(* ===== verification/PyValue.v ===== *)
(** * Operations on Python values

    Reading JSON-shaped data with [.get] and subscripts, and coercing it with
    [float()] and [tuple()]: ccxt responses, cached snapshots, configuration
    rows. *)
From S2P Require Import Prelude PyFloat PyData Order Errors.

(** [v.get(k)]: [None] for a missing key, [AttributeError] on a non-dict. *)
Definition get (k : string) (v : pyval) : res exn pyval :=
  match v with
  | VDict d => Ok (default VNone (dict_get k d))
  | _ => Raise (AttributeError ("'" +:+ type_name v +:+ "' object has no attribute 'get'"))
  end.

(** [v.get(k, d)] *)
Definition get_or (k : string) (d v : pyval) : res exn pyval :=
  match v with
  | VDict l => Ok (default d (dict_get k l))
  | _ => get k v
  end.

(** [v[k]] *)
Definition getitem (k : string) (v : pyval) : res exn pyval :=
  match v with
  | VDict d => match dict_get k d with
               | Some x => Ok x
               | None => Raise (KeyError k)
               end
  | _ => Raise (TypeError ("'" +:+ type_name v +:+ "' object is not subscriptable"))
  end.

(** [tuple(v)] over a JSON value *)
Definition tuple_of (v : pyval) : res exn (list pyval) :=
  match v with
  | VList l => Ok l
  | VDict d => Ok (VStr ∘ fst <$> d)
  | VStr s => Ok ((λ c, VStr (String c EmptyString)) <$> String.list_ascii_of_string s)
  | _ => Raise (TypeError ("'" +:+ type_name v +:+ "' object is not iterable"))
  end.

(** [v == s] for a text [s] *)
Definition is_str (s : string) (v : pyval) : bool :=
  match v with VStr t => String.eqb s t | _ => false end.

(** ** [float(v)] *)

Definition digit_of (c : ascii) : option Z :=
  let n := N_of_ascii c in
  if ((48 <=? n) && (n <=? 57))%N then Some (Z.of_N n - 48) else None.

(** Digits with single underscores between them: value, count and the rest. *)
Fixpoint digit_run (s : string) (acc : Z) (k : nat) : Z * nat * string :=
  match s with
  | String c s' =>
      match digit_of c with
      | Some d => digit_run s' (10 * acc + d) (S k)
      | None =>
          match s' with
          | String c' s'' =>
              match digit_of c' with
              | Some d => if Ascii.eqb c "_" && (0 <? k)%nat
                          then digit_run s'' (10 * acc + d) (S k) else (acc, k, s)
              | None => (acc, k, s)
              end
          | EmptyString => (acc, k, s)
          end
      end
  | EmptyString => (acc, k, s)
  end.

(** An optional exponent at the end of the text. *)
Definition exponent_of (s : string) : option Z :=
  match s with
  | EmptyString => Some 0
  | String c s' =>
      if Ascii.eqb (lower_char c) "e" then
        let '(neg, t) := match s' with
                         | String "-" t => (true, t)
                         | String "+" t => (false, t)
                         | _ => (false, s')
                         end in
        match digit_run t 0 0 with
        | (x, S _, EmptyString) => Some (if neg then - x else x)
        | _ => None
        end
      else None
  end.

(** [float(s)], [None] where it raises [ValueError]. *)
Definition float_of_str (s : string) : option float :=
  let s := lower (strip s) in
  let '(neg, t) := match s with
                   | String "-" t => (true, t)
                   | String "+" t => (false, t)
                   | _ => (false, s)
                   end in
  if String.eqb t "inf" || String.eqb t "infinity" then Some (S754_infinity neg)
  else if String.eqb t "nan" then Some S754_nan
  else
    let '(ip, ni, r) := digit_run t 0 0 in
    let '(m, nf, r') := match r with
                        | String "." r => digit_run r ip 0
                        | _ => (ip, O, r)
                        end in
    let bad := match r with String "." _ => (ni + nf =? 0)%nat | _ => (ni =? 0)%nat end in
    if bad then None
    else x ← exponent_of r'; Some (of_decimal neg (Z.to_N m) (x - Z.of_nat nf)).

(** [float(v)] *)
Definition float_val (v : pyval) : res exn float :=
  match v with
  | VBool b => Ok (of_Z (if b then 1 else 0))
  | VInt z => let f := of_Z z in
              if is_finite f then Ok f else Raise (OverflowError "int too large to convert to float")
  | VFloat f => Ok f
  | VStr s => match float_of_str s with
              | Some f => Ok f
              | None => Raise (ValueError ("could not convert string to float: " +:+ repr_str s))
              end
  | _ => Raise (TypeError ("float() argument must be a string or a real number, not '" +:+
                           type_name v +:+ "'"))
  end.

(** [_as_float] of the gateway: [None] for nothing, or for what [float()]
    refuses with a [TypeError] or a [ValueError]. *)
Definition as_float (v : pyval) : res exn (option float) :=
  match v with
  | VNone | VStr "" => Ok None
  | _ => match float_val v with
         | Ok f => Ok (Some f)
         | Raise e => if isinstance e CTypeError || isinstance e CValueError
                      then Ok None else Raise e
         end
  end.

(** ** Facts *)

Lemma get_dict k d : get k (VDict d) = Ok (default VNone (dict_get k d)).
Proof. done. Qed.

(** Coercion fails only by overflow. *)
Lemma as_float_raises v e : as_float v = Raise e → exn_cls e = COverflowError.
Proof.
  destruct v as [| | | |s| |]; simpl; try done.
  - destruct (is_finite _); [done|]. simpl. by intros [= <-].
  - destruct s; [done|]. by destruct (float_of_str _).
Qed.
++++++++++
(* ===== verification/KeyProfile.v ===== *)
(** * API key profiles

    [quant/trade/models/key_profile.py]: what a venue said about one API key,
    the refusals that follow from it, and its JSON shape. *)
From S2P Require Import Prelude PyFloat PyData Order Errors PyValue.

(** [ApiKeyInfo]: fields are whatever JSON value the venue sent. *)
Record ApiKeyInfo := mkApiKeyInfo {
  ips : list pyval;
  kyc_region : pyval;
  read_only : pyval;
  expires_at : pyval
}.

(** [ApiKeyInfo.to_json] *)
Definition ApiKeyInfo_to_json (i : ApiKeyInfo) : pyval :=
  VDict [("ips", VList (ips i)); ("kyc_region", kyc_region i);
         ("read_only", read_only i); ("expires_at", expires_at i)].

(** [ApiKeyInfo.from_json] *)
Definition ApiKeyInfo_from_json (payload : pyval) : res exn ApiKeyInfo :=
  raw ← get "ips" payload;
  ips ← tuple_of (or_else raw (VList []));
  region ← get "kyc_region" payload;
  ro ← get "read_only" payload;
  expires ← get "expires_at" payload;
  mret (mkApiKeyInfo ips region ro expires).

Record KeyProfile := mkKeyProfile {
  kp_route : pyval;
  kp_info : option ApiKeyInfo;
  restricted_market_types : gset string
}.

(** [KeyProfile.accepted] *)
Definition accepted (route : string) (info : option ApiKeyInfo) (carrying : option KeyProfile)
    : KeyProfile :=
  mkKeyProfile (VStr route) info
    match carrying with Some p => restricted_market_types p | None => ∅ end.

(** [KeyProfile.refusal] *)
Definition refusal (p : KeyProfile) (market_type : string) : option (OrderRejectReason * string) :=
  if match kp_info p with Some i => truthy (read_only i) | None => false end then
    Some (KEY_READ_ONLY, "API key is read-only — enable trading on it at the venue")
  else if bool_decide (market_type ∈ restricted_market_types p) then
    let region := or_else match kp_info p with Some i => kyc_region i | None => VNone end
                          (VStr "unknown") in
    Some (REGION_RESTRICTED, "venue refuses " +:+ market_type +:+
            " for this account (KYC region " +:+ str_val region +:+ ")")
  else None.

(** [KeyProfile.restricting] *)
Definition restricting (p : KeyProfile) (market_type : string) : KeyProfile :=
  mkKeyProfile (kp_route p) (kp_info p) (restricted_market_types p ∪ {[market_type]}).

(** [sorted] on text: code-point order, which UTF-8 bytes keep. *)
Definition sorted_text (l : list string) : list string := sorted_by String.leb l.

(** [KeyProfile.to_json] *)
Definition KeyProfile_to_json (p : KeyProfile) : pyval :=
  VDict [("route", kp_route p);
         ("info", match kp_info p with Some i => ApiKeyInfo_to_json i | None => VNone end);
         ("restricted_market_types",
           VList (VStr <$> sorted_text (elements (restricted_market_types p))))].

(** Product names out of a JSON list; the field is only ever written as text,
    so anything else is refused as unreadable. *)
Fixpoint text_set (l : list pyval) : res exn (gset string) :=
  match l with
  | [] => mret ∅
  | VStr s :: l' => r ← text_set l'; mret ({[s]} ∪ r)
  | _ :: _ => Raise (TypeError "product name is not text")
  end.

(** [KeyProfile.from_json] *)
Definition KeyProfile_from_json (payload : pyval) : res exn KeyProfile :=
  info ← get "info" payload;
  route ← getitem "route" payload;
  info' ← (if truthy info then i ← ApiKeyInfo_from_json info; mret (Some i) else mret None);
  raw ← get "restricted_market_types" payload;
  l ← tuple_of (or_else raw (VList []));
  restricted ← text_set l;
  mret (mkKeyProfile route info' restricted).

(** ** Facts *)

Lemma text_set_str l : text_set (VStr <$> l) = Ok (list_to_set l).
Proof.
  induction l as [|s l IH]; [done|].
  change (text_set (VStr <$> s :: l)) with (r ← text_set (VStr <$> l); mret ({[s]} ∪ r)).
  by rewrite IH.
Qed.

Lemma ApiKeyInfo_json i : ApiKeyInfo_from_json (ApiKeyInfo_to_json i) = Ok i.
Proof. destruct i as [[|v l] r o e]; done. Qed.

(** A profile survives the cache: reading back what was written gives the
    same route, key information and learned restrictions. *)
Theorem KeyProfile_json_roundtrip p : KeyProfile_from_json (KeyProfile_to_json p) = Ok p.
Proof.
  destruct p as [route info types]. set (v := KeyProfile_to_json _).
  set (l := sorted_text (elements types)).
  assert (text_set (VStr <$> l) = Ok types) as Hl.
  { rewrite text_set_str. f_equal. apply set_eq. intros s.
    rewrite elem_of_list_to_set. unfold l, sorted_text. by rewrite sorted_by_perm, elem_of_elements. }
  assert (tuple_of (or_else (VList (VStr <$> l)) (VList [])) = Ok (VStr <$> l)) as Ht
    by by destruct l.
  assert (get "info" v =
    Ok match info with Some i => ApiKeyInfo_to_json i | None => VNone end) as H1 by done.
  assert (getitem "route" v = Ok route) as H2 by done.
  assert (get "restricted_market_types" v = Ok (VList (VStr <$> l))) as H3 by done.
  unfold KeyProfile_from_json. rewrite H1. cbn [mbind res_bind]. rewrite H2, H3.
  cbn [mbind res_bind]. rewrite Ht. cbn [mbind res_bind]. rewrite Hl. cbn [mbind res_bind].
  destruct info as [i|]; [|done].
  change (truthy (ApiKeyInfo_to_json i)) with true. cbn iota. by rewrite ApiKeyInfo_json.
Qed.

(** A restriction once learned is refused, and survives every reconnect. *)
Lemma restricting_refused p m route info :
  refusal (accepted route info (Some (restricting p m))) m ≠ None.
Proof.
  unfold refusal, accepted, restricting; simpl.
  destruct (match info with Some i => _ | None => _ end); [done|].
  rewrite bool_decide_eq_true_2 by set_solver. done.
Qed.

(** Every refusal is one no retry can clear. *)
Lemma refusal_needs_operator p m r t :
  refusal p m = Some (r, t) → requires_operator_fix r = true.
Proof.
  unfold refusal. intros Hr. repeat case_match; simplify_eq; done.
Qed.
++++++++++
> WHAT NEEDS TO BE DONE: Above are the entries. Copy exactly the part that opens with the line containing "s' (10 * acc + d) (S k)" and closes with the line containing "(** An optional", and no more.

> EXERCISE OUTPUT:
      | Some d => digit_run s' (10 * acc + d) (S k)
      | None =>
          match s' with
          | String c' s'' =>
              match digit_of c' with
              | Some d => if Ascii.eqb c "_" && (0 <? k)%nat
                          then digit_run s'' (10 * acc + d) (S k) else (acc, k, s)
              | None => (acc, k, s)
              end
          | EmptyString => (acc, k, s)
          end
      end
  | EmptyString => (acc, k, s)
  end.

(** An optional exponent at the end of the text. *)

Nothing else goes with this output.